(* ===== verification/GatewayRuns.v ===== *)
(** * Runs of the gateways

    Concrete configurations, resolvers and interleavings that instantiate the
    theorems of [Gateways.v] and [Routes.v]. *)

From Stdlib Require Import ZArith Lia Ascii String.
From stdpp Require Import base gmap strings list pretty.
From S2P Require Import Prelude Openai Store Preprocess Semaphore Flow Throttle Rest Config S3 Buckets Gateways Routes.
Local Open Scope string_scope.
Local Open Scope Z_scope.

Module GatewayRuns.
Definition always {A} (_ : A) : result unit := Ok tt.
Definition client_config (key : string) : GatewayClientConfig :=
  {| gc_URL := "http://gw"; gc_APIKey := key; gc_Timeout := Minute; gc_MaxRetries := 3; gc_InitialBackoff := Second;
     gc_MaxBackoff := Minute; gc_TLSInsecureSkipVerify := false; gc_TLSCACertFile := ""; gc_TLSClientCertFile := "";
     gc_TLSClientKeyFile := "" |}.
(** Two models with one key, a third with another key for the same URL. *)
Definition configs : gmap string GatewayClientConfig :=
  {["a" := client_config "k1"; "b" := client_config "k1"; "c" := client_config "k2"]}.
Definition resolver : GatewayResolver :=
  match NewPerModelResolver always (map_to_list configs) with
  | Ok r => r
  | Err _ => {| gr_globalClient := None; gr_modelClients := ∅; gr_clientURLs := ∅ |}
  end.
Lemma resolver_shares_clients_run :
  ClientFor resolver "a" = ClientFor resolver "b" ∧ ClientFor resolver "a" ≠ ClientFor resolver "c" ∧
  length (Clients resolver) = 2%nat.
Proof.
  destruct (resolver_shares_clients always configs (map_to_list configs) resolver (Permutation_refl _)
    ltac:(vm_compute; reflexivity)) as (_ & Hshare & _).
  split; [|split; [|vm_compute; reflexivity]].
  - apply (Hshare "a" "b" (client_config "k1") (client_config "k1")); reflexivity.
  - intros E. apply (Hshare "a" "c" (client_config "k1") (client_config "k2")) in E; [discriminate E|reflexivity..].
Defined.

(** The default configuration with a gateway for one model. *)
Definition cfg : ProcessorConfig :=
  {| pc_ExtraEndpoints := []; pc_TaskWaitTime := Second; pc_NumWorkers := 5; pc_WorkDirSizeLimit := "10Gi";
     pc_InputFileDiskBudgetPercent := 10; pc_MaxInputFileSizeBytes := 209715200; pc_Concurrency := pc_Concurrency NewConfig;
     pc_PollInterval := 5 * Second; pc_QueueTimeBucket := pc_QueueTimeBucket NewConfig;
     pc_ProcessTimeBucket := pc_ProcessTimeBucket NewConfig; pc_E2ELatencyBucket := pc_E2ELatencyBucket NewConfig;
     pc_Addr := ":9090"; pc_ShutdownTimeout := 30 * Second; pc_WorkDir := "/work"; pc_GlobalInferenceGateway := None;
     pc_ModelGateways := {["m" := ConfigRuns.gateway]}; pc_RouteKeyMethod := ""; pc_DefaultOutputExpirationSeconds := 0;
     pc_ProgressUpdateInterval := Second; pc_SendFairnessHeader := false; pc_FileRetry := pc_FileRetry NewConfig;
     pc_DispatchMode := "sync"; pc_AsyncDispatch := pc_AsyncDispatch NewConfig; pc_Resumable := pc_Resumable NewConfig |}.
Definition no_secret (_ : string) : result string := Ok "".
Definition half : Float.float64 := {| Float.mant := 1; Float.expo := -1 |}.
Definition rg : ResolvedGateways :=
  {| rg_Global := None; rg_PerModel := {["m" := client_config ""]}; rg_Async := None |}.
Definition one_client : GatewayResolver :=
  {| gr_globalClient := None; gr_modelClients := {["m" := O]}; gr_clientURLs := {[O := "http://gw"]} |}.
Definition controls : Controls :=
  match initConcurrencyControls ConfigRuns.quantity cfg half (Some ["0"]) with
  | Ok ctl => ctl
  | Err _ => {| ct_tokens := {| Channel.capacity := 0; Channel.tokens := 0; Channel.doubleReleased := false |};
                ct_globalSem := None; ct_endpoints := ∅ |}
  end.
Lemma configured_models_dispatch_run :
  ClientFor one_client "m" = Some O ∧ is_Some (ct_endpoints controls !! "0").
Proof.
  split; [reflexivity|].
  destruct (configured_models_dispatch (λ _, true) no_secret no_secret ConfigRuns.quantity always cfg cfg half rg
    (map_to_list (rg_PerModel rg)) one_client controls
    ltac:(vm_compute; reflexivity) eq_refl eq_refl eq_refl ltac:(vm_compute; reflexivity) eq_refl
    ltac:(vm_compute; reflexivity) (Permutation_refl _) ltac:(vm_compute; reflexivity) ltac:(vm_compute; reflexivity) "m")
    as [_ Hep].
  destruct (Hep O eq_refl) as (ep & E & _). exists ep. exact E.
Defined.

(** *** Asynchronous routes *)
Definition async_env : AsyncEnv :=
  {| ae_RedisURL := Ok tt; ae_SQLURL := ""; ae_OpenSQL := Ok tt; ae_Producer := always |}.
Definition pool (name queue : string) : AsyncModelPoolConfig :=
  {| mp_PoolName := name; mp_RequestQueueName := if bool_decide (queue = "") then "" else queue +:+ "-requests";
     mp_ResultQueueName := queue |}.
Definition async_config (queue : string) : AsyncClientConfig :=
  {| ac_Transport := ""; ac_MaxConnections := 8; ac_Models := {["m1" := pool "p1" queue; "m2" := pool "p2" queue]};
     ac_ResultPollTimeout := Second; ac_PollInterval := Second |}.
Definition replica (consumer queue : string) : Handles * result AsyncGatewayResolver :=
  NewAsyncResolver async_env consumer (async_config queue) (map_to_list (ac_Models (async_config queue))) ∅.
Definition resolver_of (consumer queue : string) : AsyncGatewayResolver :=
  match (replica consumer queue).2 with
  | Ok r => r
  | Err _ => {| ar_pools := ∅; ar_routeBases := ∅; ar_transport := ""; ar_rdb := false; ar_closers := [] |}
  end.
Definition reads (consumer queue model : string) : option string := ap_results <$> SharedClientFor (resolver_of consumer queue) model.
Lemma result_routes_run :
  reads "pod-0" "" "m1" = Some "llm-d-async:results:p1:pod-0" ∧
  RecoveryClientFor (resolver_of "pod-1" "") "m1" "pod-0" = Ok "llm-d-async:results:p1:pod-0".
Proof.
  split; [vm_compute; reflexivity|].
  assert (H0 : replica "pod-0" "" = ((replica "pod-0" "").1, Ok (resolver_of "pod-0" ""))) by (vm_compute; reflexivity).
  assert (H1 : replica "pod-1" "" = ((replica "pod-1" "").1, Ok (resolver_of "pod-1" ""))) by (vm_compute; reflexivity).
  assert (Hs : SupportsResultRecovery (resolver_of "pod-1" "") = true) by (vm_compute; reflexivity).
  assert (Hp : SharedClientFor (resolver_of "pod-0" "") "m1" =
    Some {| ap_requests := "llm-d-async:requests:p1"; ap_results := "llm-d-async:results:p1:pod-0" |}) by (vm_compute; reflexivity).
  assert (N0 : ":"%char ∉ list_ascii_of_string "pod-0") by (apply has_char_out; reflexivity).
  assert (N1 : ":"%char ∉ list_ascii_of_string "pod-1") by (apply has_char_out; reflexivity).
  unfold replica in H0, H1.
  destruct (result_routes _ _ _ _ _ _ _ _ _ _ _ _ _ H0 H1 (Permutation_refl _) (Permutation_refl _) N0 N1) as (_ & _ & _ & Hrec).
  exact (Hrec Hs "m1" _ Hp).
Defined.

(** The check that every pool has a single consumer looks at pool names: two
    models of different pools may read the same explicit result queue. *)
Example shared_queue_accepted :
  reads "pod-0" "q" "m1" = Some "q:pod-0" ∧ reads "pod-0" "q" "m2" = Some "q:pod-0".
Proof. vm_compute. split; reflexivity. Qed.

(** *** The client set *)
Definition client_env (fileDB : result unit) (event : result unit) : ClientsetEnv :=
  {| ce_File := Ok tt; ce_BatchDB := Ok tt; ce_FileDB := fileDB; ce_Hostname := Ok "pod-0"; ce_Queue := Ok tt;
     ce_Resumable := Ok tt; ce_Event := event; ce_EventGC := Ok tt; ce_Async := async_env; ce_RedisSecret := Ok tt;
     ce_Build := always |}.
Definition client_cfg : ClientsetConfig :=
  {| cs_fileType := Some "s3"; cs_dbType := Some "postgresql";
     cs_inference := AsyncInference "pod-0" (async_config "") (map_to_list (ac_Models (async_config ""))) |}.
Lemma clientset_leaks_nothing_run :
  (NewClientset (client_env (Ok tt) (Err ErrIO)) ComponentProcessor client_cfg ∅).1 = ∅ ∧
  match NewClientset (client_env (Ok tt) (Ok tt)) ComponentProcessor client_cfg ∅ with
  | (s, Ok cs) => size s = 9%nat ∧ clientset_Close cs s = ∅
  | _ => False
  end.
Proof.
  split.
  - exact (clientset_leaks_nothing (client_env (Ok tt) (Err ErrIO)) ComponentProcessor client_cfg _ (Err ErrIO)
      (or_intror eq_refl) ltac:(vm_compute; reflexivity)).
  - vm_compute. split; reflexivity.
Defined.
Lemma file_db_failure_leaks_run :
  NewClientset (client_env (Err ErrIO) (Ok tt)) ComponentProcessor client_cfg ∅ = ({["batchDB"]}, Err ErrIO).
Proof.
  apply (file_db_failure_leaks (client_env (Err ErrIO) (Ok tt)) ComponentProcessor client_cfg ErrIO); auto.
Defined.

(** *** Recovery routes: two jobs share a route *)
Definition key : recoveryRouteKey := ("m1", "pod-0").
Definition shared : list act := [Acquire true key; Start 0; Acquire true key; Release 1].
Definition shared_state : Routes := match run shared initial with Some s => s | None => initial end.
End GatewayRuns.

□ □ □ □ □ □ □

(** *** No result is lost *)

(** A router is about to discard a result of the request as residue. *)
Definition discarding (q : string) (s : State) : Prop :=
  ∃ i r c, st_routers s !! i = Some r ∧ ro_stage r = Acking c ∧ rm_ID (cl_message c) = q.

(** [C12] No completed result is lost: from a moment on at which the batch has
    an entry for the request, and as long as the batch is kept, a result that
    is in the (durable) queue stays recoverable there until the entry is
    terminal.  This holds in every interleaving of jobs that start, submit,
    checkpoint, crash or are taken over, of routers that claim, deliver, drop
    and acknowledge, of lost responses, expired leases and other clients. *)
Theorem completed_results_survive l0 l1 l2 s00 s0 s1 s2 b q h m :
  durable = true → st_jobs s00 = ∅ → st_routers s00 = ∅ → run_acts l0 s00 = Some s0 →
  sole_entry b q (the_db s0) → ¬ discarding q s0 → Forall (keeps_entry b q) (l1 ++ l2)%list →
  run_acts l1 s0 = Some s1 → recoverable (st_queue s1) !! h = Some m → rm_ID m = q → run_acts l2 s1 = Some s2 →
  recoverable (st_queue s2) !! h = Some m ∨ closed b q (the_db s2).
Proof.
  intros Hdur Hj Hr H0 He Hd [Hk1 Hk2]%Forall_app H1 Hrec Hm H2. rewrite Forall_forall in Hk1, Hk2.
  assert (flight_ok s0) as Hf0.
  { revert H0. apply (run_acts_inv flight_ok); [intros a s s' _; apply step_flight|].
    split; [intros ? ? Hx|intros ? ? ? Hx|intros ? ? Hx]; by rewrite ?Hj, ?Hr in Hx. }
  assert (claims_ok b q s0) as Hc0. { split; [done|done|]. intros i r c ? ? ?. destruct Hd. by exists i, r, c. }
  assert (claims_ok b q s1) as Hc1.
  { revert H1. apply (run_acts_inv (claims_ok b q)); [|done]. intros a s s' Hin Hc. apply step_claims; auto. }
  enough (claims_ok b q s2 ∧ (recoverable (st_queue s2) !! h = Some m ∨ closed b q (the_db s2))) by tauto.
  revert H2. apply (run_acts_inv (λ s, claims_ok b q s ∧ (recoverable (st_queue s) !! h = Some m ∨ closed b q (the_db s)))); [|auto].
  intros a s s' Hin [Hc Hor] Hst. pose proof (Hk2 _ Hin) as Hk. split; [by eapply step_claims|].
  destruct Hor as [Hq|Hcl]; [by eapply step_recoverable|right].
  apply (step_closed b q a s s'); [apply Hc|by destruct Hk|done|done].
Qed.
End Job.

□ □ □ □ □ □ □

## Task
Copy out each line of the data above, exactly, if it lies between the line holding "ltac:(vm_compute; reflexivity)) as" and the line holding "- intros E.", inclusive; copy no other line.

## Answer for the task
    ltac:(vm_compute; reflexivity)) as (_ & Hshare & _).
  split; [|split; [|vm_compute; reflexivity]].
  - apply (Hshare "a" "b" (client_config "k1") (client_config "k1")); reflexivity.
  - intros E. apply (Hshare "a" "c" (client_config "k1") (client_config "k2")) in E; [discriminate E|reflexivity..].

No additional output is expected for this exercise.